When you’re yawning and yearning for bed, it’s all too easy to diagnose over-exertion and/or sleep insufficiency as a way of explaining away the symptoms.
Granted, there are times when this is certainly the case, but there are just as many occasions when feeling tired is a result of boredom, rather than real, genuine fatigue or a medical issue.
Some would say, it’s not a lack of sleep, but a lack of what fuels the fire in your belly, that has us counting the minutes until bedtime.
Whether you have had a full night's sleep or not, the pleasure centre of the brain will still make you sleepy if you're ‘cognitively disengaged.’

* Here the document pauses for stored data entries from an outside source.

(** ** Thread extents *)

(** The per-dimension bound a thread name is checked against. *)
Definition thread_bound (name : string) (this : GPUCodeVerifier) : Z :=
  if String.eqb name "threadIdx.x" then max_thread_x_ this
  else if String.eqb name "threadIdx.y" then max_thread_y_ this
  else max_thread_z_ this.

(** A second iteration variable with the name of [threadIdx_x]. *)
Definition threadIdx_x' : NodeRef :=
  NodeIterVar (mkIterVarNode (mkVariable 5 "threadIdx.x") "threadIdx.x").

Definition kernel_x16_twice : Stmt :=
  ProducerConsumer true
    (AttrStmt threadIdx_x thread_extent (IntImm 16)
       (AttrStmt threadIdx_x' thread_extent (IntImm 16) Evaluate)).

Definition kernel_x16_then_x64 : Stmt :=
  ProducerConsumer true
    (AttrStmt threadIdx_x thread_extent (IntImm 16)
       (AttrStmt threadIdx_x' thread_extent (IntImm 64) Evaluate)).

Definition limits_x16 : gmap string Expr :=
  <["max_thread_x" := IntImm 16]> (<["max_thread_per_block" := IntImm 16]> ∅).

(** ** Predicates on trees *)

(** Every annotation node of the tree satisfies [P]. *)
Fixpoint every_annotation (P : NodeRef -> string -> Expr -> bool) (s : Stmt) : bool :=
  match s with
  | ProducerConsumer _ body => every_annotation P body
  | Allocate _ _ _ body => every_annotation P body
  | AttrStmt node attr_key value body =>
      P node attr_key value && every_annotation P body
  | OtherStmt children => forallb (every_annotation P) children
  end.

(** The tree has no kernel-region marker. *)
Fixpoint no_kernel_marker (s : Stmt) : bool :=
  match s with
  | ProducerConsumer _ _ => false
  | Allocate _ _ _ body => no_kernel_marker body
  | AttrStmt _ _ _ body => no_kernel_marker body
  | OtherStmt children => forallb no_kernel_marker children
  end.

(** A storage-scope annotation carries a string constant. *)
Definition scope_is_string (node : NodeRef) (attr_key : string) (value : Expr) : bool :=
  if String.eqb attr_key storage_scope then
    match as_StringImm value with Some _ => true | None => false end
  else true.

(** A thread-extent annotation has an iteration variable as target and a
    constant integer as value. *)
Definition thread_extent_is_typed (node : NodeRef) (attr_key : string)
    (value : Expr) : bool :=
  if String.eqb attr_key thread_extent then
    match as_IterVarNode node, as_IntImm value with
    | Some _, Some _ => true
    | _, _ => false
    end
  else true.

Definition annotation_well_formed (node : NodeRef) (attr_key : string)
    (value : Expr) : bool :=
  scope_is_string node attr_key value && thread_extent_is_typed node attr_key value.

(** What a thread-extent annotation of threadIdx.x, .y or .z with a constant
    extent declares: its name and its extent. *)
Definition thread_extent_of (node : NodeRef) (attr_key : string) (value : Expr)
    : list (string * Z) :=
  if String.eqb attr_key thread_extent then
    match as_IterVarNode node, as_IntImm value with
    | Some iv, Some extent =>
        if is_thread_name (name_hint (var iv))
        then [(name_hint (var iv), extent)]
        else []
    | _, _ => []
    end
  else [].

(** The thread-extent declarations of a tree in visiting order: an
    annotation before its body, children from first to last. *)
Fixpoint thread_extents (s : Stmt) : list (string * Z) :=
  match s with
  | ProducerConsumer _ body => thread_extents body
  | Allocate _ _ _ body => thread_extents body
  | AttrStmt node attr_key value body =>
      thread_extent_of node attr_key value ++ thread_extents body
  | OtherStmt children => flat_map thread_extents children
  end.

(** The extent of the first declaration of [name], if there is one. *)
Fixpoint first_extent (name : string) (l : list (string * Z)) : option Z :=
  match l with
  | [] => None
  | (n, extent) :: l =>
      if String.eqb n name then Some extent else first_extent name l
  end.

(** The first declaration of [name], if there is one, is within [bound]. *)
Definition first_within (bound : Z) (name : string) (l : list (string * Z)) : bool :=
  match first_extent name l with
  | Some extent => to_size_t extent <=? bound
  | None => true
  end.

(** The bound of the dimension of a thread name. *)
Definition dimension_bound (mx my mz : Z) (name : string) : Z :=
  if String.eqb name "threadIdx.x" then mx
  else if String.eqb name "threadIdx.y" then my
  else mz.

(** The declarations scanned in order, skipping a name already seen: every
    other one is within the bound of its dimension. *)
Fixpoint first_extents_within (mx my mz : Z) (seen : gset string)
    (l : list (string * Z)) : bool :=
  match l with
  | [] => true
  | (name, extent) :: l =>
      if bool_decide (name ∈ seen) then first_extents_within mx my mz seen l
      else (to_size_t extent <=? dimension_bound mx my mz name)
           && first_extents_within mx my mz ({[ name ]} ∪ seen) l
  end.

(** The names declared in a list. *)
Definition declared (l : list (string * Z)) : gset string :=
  list_to_set (map fst l).

Definition scope_not_a_string : Stmt :=
  ProducerConsumer true
    (AttrStmt (NodeVariable buffer_A) storage_scope (IntImm 1)
       (Allocate buffer_A 4 1024 Evaluate)).

(** ** Malformed input *)

Definition limit_names : list string :=
  [ "max_local_memory_per_block"; "max_shared_memory_per_block";
    "max_thread_per_block"; "max_thread_x"; "max_thread_y"; "max_thread_z" ].

(** A thread-extent annotation whose target is not an iteration variable. *)
Definition kernel_untyped_target : Stmt :=
  ProducerConsumer true
    (AttrStmt (NodeVariable buffer_A) thread_extent (IntImm 32) Evaluate).

(** A thread-extent annotation whose extent is not a constant. *)
Definition kernel_symbolic_extent : Stmt :=
  ProducerConsumer true (AttrStmt threadIdx_x thread_extent OtherExpr Evaluate).

Definition limit_not_constant : gmap string Expr :=
  <["max_thread_x" := StringImm "32"]> ∅.

(** A thread-extent annotation outside any kernel region. *)
Definition x64_outside_kernel : Stmt :=
  AttrStmt threadIdx_x thread_extent (IntImm 64) Evaluate.

Definition limit_x32 : gmap string Expr := <["max_thread_x" := IntImm 32]> ∅.

(** [threadIdx.x] declared with extent 16 and again with extent 64, outside
    any kernel region. *)
Definition x16_then_x64_outside_kernel : Stmt :=
  AttrStmt threadIdx_x thread_extent (IntImm 16)
    (AttrStmt threadIdx_x' thread_extent (IntImm 64)
       (Allocate buffer_A 4 1024 Evaluate)).

(** Allocations and classifications outside any kernel, under tiny limits. *)
Definition allocations_outside_kernel : Stmt :=
  AttrStmt (NodeVariable buffer_A) storage_scope (StringImm "shared")
    (Allocate buffer_A 4 1024
       (AttrStmt (NodeVariable buffer_B) storage_scope (StringImm "local")
          (Allocate buffer_B 8 4096
             (AttrStmt threadIdx_x thread_extent (IntImm 32) Evaluate)))).

(** ** The checks behind the verdict

    The traversal again, returning next to the verifier the list of the
    results that were ANDed into [valid_], in the order of the [valid_ &= ...]
    statements executed. *)

Definition checked (A : Type) : Type := result (A * list bool).

Definition bind_checked {A B : Type} (r : checked A) (k : A -> checked B)
    : checked B :=
  match r with
  | Ok (a, l) =>
      match k a with
      | Ok (b, l') => Ok (b, (l ++ l')%list)
      | Stop f => Stop f
      end
  | Stop f => Stop f
  end.

Notation "'let+' x := e 'in' k" := (bind_checked e (fun x => k))
  (at level 10, x name, e at level 200, k at level 200).

(** A step that checks nothing. *)
Definition unchecked {A : Type} (r : result A) : checked A :=
  match r with
  | Ok a => Ok (a, [])
  | Stop f => Stop f
  end.

(** [valid_ &= b], recorded. *)
Definition and_valid_checked (b : bool) (this : GPUCodeVerifier)
    : checked GPUCodeVerifier :=
  Ok (and_valid_ b this, [b]).

(** The run without the record. *)
Definition erase {A : Type} (r : checked A) : result A :=
  match r with
  | Ok (a, _) => Ok a
  | Stop f => Stop f
  end.

Section CheckedCallbacks.
Variable visit_body : Stmt -> GPUCodeVerifier -> checked GPUCodeVerifier.

Definition check_kernel_checked (this : GPUCodeVerifier) : checked GPUCodeVerifier :=
  let+ this :=
    and_valid_checked (thread_per_block_ this <=? max_thread_per_block_ this) this in
  let+ this :=
    and_valid_checked
      (local_memory_per_block_ this <=? max_local_memory_per_block_ this) this in
  and_valid_checked
    (shared_memory_per_block_ this <=? max_shared_memory_per_block_ this) this.

Definition Visit_ProducerConsumer_checked (is_producer : bool) (body : Stmt)
    (this : GPUCodeVerifier) : checked GPUCodeVerifier :=
  let this := if nest_level_ this =? 0 then Reset_ this else this in
  let+ this :=
    (if is_producer then
       let+ this := unchecked (incr_nest_level_ this) in
       let+ this := visit_body body this in
       Ok (decr_nest_level_ this, [])
     else visit_body body this) in
  if nest_level_ this =? 0 then check_kernel_checked this else Ok (this, []).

This can happen without even realising, and boredom tolerance varies from person to person. This form of consciousness is known as a 'hypnagogic trance', and for want of a better analogy, you could liken it to the ‘sleep mode’ your computer reverts to during periods of inactivity.
Feeling tired all the time can therefore be a sign that you need to switch lanes and escape the comfort zone that's sapping your energy levels. This makes being 'bired' (tired and bored) a force for good, some would say, as it becomes the spark that starts a new creative process.
Food for thought, perhaps, as we toy with the idea of returning to ‘normality’ after Christmas.
It your normal is clockwatching, caffeining up at regular intervals and crashing out after work, then changing the record might be a good shout!